Physical
Vapor Deposition (PVD) by Sputtering
Physical Vapor
Deposition (PVD) is a process by which a thin film of material is deposited
on a substrate according to the following sequence of steps: 1)
the material to be deposited is converted into vapor by physical means; 2)
the vapor is transported across a region of low pressure from its source
to the substrate; and 3) the vapor undergoes condensation on the
substrate to form the thin film. In VLSI fabrication, the most
widely-used method of accomplishing PVD of thin films is by sputtering.
Sputtering is a mechanism by which atoms are dislodged from the
surface of a material as a result of collision with high-energy particles.
Thus,
PVD by Sputtering is a term used to refer to a physical
vapor deposition (PVD) technique wherein atoms or molecules are ejected from a target
material by high-energy particle bombardment so that the ejected atoms or
molecules can condense on a substrate as a thin film.
Sputtering has become one of the most widely used techniques for
depositing various metallic films on wafers, including aluminum, aluminum
alloys, platinum, gold, TiW, and tungsten.

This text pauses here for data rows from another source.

(** * Probabilistic interleaving: a shallow embedding of
      [interleaving/probabilistic.py] and the properties checked on it.

    The Python module is translated function by function.  Mutable objects
    (the linked [RemovalNode]s, the class-level node pool, the [RemovalList]
    headers) live in an explicit store that is threaded through every
    operation; exceptions are an explicit outcome; the numpy random source is
    a family of oracle functions indexed by the number of draws made so far.
    Floating-point arithmetic is kept abstract behind the operations the
    module uses. *)

From stdpp Require Import base option list sorting gmap.
From Stdlib Require Import ZArith QArith Qround Qpower Lia.

Local Open Scope Z_scope.
Local Open Scope nat_scope.

(** ** Outcomes of a Python computation *)

Inductive exn := AttributeError | IndexError.

(** [Timeout] is only produced by the fuel of the [while True] loop of
    [multileave]; Python itself would keep running. *)
Inductive outcome (A : Type) : Type :=
| Ok (a : A)
| Raise (e : exn)
| Timeout.
Arguments Ok {A} a.
Arguments Raise {A} e.
Arguments Timeout {A}.

Definition obind {A B} (m : outcome A) (k : A → outcome B) : outcome B :=
  match m with
  | Ok a => k a
  | Raise e => Raise e
  | Timeout => Timeout
  end.

Declare Scope outcome_scope.
Delimit Scope outcome_scope with O.
Notation "x <- e ;; k" := (obind e (fun x => k))
  (at level 100, e at next level, right associativity) : outcome_scope.

(** ** Arithmetic on Python floats

    Only the operations the module applies to floats are needed.  Integer
    literals that meet a float ([0], [1], the rank [r]) are coerced with
    [of_int], as Python does. *)

Class FloatOps (F : Type) := {
  of_int : Z → F;
  fadd : F → F → F;
  fdiv : F → F → F;
  fpow : F → F → F;
  fltb : F → F → bool;
}.

(** [x <= y] on floats, read off the only comparison the module uses. *)
Definition fle `{FloatOps F} (x y : F) : Prop := fltb y x = false.

(** What the monotonicity of a cumulative table rests on.  Each law holds
    for exact arithmetic and for round-to-nearest arithmetic on finite
    values: rounding is monotone, so adding a non-negative number never
    decreases a sum and dividing by a positive number preserves order. *)
Class FloatLaws (F : Type) `{FloatOps F} := {
  fle_refl (x : F) : fle x x;
  fle_trans (x y z : F) : fle x y → fle y z → fle x z;
  fadd_nonneg_r (x y : F) : fle (of_int 0) y → fle x (fadd x y);
  fadd_nonneg_l (x y : F) : fle (of_int 0) x → fle y (fadd x y);
  fdiv_mono (x y d : F) :
    fltb (of_int 0) d = true → fle x y → fle (fdiv x d) (fdiv y d);
  fdiv_le_one (x d : F) :
    fltb (of_int 0) d = true → fle x d → fle (fdiv x d) (of_int 1);
  weight_nonneg (tau : F) (r : nat) :
    fltb (of_int 0) tau = true → 1 ≤ r →
    fle (of_int 0) (fdiv (of_int 1) (fpow (of_int (Z.of_nat r)) tau));
  weight_one (tau : F) :
    fltb (of_int 0) tau = true →
    fltb (of_int 0) (fdiv (of_int 1) (fpow (of_int 1) tau)) = true;
  flt_le_trans (x y z : F) : fltb x y = true → fle y z → fltb x z = true;
}.

(** ** CumulationCache

    The three [DictDependingOnTau] subclasses memoise pure functions of
    [(tau, key)]: [__missing__] computes the value, stores it and returns
    it, and nothing ever changes a stored value.  A lookup is therefore the
    function itself. *)

Section Cumulation.
Context {F : Type} `{FloatOps F}.

(** [MemberCache.__missing__]: [1.0 / r ** self.tau]. *)
Definition member_cache (tau : F) (r : nat) : F :=
  fdiv (of_int 1) (fpow (of_int (Z.of_nat r)) tau).

(** [SumCache.__missing__]: [sum([self.member_cache[r] for r in range(1, n + 1)])];
    [sum] adds from the left, starting at the integer [0]. *)
Definition sum_cache (tau : F) (n : nat) : F :=
  fold_left fadd (map (member_cache tau) (seq 1 n)) (of_int 0).

(** The [for r in range(1, l)] loop of [CumulationCache.__missing__]. *)
Fixpoint cumulation_loop (tau denominator : F) (rs : list nat)
    (numerator : F) (result : list F) : list F :=
  match rs with
  | [] => result
  | r :: rs' =>
      let numerator' := fadd numerator (member_cache tau r) in
      cumulation_loop tau denominator rs' numerator'
        (result ++ [fdiv numerator' denominator])
  end.

(** [CumulationCache.__missing__]. *)
Definition cumulation_cache (tau : F) (l : nat) : list F :=
  let denominator := sum_cache tau l in
  cumulation_loop tau denominator (seq 1 (l - 1)) (of_int 0) [] ++ [of_int 1].

(** The sum [Σ_{r=1}^{m} 1/r^tau] as the specification writes it. *)
Fixpoint spec_weight_sum (tau : F) (m : nat) : F :=
  match m with
  | 0 => of_int 0
  | S m' => fadd (spec_weight_sum tau m') (member_cache tau m)
  end.

(** Adjacent entries of a table are in order. *)
Definition non_decreasing (t : list F) : Prop :=
  ∀ i x y, t !! i = Some x → t !! S i = Some y → fle x y.
End Cumulation.

(** ** The result container

    Modelled from the spec: the class [Ranking] of [interleaving/ranking.py]
    is not part of the sources at hand.  It is a list of documents carrying
    two attributes, the parallel list of ranker indices and the ranker
    count; [append] adds a document and [len] is the number of documents.
    A document slot holds [None] when [choice_one_of] returned Python's
    [None]. *)

Definition Doc := Z.

Record Ranking := mkRanking {
  documents : list (option Doc);
  rank_to_ranker_index : list nat;
  number_of_rankers : nat;
}.

(** ** evaluate *)

(** [l[d]] for a Python list: negative positions count from the end. *)
Definition py_getitem {A} (l : list A) (d : Z) : outcome A :=
  let n := Z.of_nat (length l) in
  let pos := if (d <? 0)%Z then (n + d)%Z else d in
  if ((0 <=? pos)%Z && (pos <? n)%Z)%bool then
    match l !! Z.to_nat pos with
    | Some x => Ok x
    | None => Raise IndexError
    end
  else Raise IndexError.

(** [counts[i] += 1]. *)
Definition increment (counts : list nat) (i : nat) : outcome (list nat) :=
  match counts !! i with
  | Some c => Ok (<[i := S c]> counts)
  | None => Raise IndexError
  end.

(** [for d in clicks: counts[rank_to_ranker_index[d]] += 1]. *)
Fixpoint tally (rtri : list nat) (clicks : list Z) (counts : list nat)
    : outcome (list nat) :=
  match clicks with
  | [] => Ok counts
  | d :: clicks' =>
      (i <- py_getitem rtri d ;;
       counts' <- increment counts i ;;
       tally rtri clicks' counts')%O
  end.

(** The body of the double loop for one pair [(i, j)]. *)
Definition compare_counts (ci cj : nat) (i j : nat) (result : list (nat * nat))
    : list (nat * nat) :=
  if cj <? ci then result ++ [(i, j)]
  else if ci <? cj then result ++ [(j, i)]
  else result.

(** [for j in range(i+1, number_of_rankers)]. *)
Fixpoint evaluate_inner (counts : list nat) (i : nat) (js : list nat)
    (result : list (nat * nat)) : outcome (list (nat * nat)) :=
  match js with
  | [] => Ok result
  | j :: js' =>
      (ci <- py_getitem counts (Z.of_nat i) ;;
       cj <- py_getitem counts (Z.of_nat j) ;;
       evaluate_inner counts i js' (compare_counts ci cj i j result))%O
  end.

(** [for i in range(number_of_rankers)]. *)
Fixpoint evaluate_outer (counts : list nat) (n : nat) (idxs : list nat)
    (result : list (nat * nat)) : outcome (list (nat * nat)) :=
  match idxs with
  | [] => Ok result
  | i :: idxs' =>
      (result' <- evaluate_inner counts i (seq (S i) (n - S i)) result ;;
       evaluate_outer counts n idxs' result')%O
  end.

Definition evaluate (ranking : Ranking) (clicks : list Z)
    : outcome (list (nat * nat)) :=
  let n := number_of_rankers ranking in
  (counts <- tally (rank_to_ranker_index ranking) clicks (replicate n 0) ;;
   evaluate_outer counts n (seq 0 n) [])%O.

(** *** What evaluate computes *)

(** The number of clicks that land on positions owned by ranker [i]. *)
Fixpoint clicks_on (rtri : list nat) (clicks : list Z) (i : nat) : nat :=
  match clicks with
  | [] => 0
  | d :: clicks' =>
      match py_getitem rtri d with
      | Ok j => if decide (j = i) then S (clicks_on rtri clicks' i)
                else clicks_on rtri clicks' i
      | _ => clicks_on rtri clicks' i
      end
  end.

(** Every click is a position of the result, owned by one of its rankers:
    exactly the condition under which no lookup of [evaluate] fails. *)
Definition clicks_valid (r : Ranking) (clicks : list Z) : Prop :=
  Forall (λ d, ∃ j, py_getitem (rank_to_ranker_index r) d = Ok j
                    ∧ j < number_of_rankers r) clicks.

(** The pairs the double loop appends, as a function of the counts. *)
Definition pairs_inner (counts : list nat) (i : nat) (js : list nat)
    : list (nat * nat) :=
  js ≫= λ j, compare_counts (counts !!! i) (counts !!! j) i j [].

Definition pairs_outer (counts : list nat) (n : nat) (idxs : list nat)
    : list (nat * nat) :=
  idxs ≫= λ i, pairs_inner counts i (seq (S i) (n - S i)).

(** A pair of ranker indices without its orientation. *)
Definition unordered (p : nat * nat) : nat * nat :=
  (Nat.min p.1 p.2, Nat.max p.1 p.2).

Definition lex_lt (p q : nat * nat) : Prop :=
  p.1 < q.1 ∨ (p.1 = q.1 ∧ p.2 < q.2).

(** ** The object store

    [RemovalNode] objects are addresses into [nodes]; an address without an
    entry is an object whose slots are still unset.  [pool] is the class
    attribute [RemovalNode._pool], with the end of the Python list (where
    [append] and [pop] work) at the head.  [draws] counts the calls made to
    the numpy random source. *)

Definition addr := nat.

Record RemovalNode := mkNode {
  next_value : option Doc;
  next : option addr;
}.

Record State := mkState {
  nodes : gmap addr RemovalNode;
  pool : list addr;
  next_addr : addr;
  draws : nat;
}.

Definition M (A : Type) : Type := State → outcome (A * State).

Definition ret {A} (a : A) : M A := λ s, Ok (a, s).

Definition bind {A B} (m : M A) (k : A → M B) : M B :=
  λ s, match m s with
       | Ok (a, s') => k a s'
       | Raise e => Raise e
       | Timeout => Timeout
       end.

Definition raise {A} (e : exn) : M A := λ _, Raise e.

Declare Scope state_scope.
Delimit Scope state_scope with M.
Notation "x <- e ;; k" := (bind e (fun x => k))
  (at level 100, e at next level, right associativity) : state_scope.
Local Open Scope state_scope.

(** Reading a slot of an object; [None] has no attributes and neither does
    an object whose slots were never assigned. *)
Definition get_node (a : option addr) : M RemovalNode :=
  λ s, match a with
       | Some a' =>
           match nodes s !! a' with
           | Some n => Ok (n, s)
           | None => Raise AttributeError
           end
       | None => Raise AttributeError
       end.

(** Assigning both slots of an object. *)
Definition set_node (a : addr) (n : RemovalNode) : M unit :=
  λ s, Ok (tt, mkState (<[a := n]> (nodes s)) (pool s) (next_addr s) (draws s)).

Sputtering as a deposition technique may be described as a
sequence of these steps: 1) ions are generated and directed at
a target material; 2) the ions sputter atoms from the target; 3) the
sputtered atoms get transported to the substrate through a region of
reduced pressure; and 4) the sputtered atoms condense on the substrate, forming a thin film.
Sputtering
offers the following advantages over other PVD methods used in VLSI
fabrication:
1)
Sputtering can be achieved from large-size targets, simplifying the
deposition of thins with unifrom thickness over large wafers;
2)
Film thickness is easily controlled by fixing the
operating parameters and simply adjusting the deposition time;
3) Control
of the alloy composition, as well as other film properties such as step
coverage and grain structure, is more easily accomplished than by
deposition through evaporation;
4)
Sputter-cleaning of the substrate in vacuum prior to film deposition can
be done;
5)
Device damage from X-rays generated by electron beam evaporation is
avoided.
Sputtering,
however, has the following disadvantages too:
1)
High capital expenses are required;
2)
The rates of deposition of some materials (such as SiO2) are relatively
low;
3)
Some materials such as organic solids are easily degraded by ionic
bombardment;
4)
Sputtering has a greater tendency to introduce impurities in the substrate
than deposition by evaporation because the former operates under a lesser
vacuum range than the latter.
|
Figure 1.
Examples of Sputter Systems |
The
high-energy particles used in sputter-deposition are generated by glow
discharges. A glow discharge is a self-sustaining type of plasma created
by applying an RF field to a pressurized gas like argon, creating free
electrons within the discharge region. A complete theory on how
sputtering occurs has not yet been established due to the complexity of
interactions involved, but experts in the field state that sputtering is
comparable to billiard ball kinetics in three dimensions.
Sputtering yield, or the
number of atoms ejected per incident ion, is an important factor in
sputter deposition processes, since it affects the sputter deposition
rate. Sputtering yield primarily depends on three major factors:
1) target material; 2) mass of the bombarding particles; and 3) energy
of bombarding particles. In the energy range where sputtering occurs (10
to 5000 eV), the sputtering yield increases with particle mass and
energy.
See Also:
Polysilicon;
Dielectric;
Thin
Films;
Metallization;
Glassivation; PVD
by Evaporation; CVD
HOME
Copyright
© 2001-2004
www.EESemi.com.
All Rights Reserved.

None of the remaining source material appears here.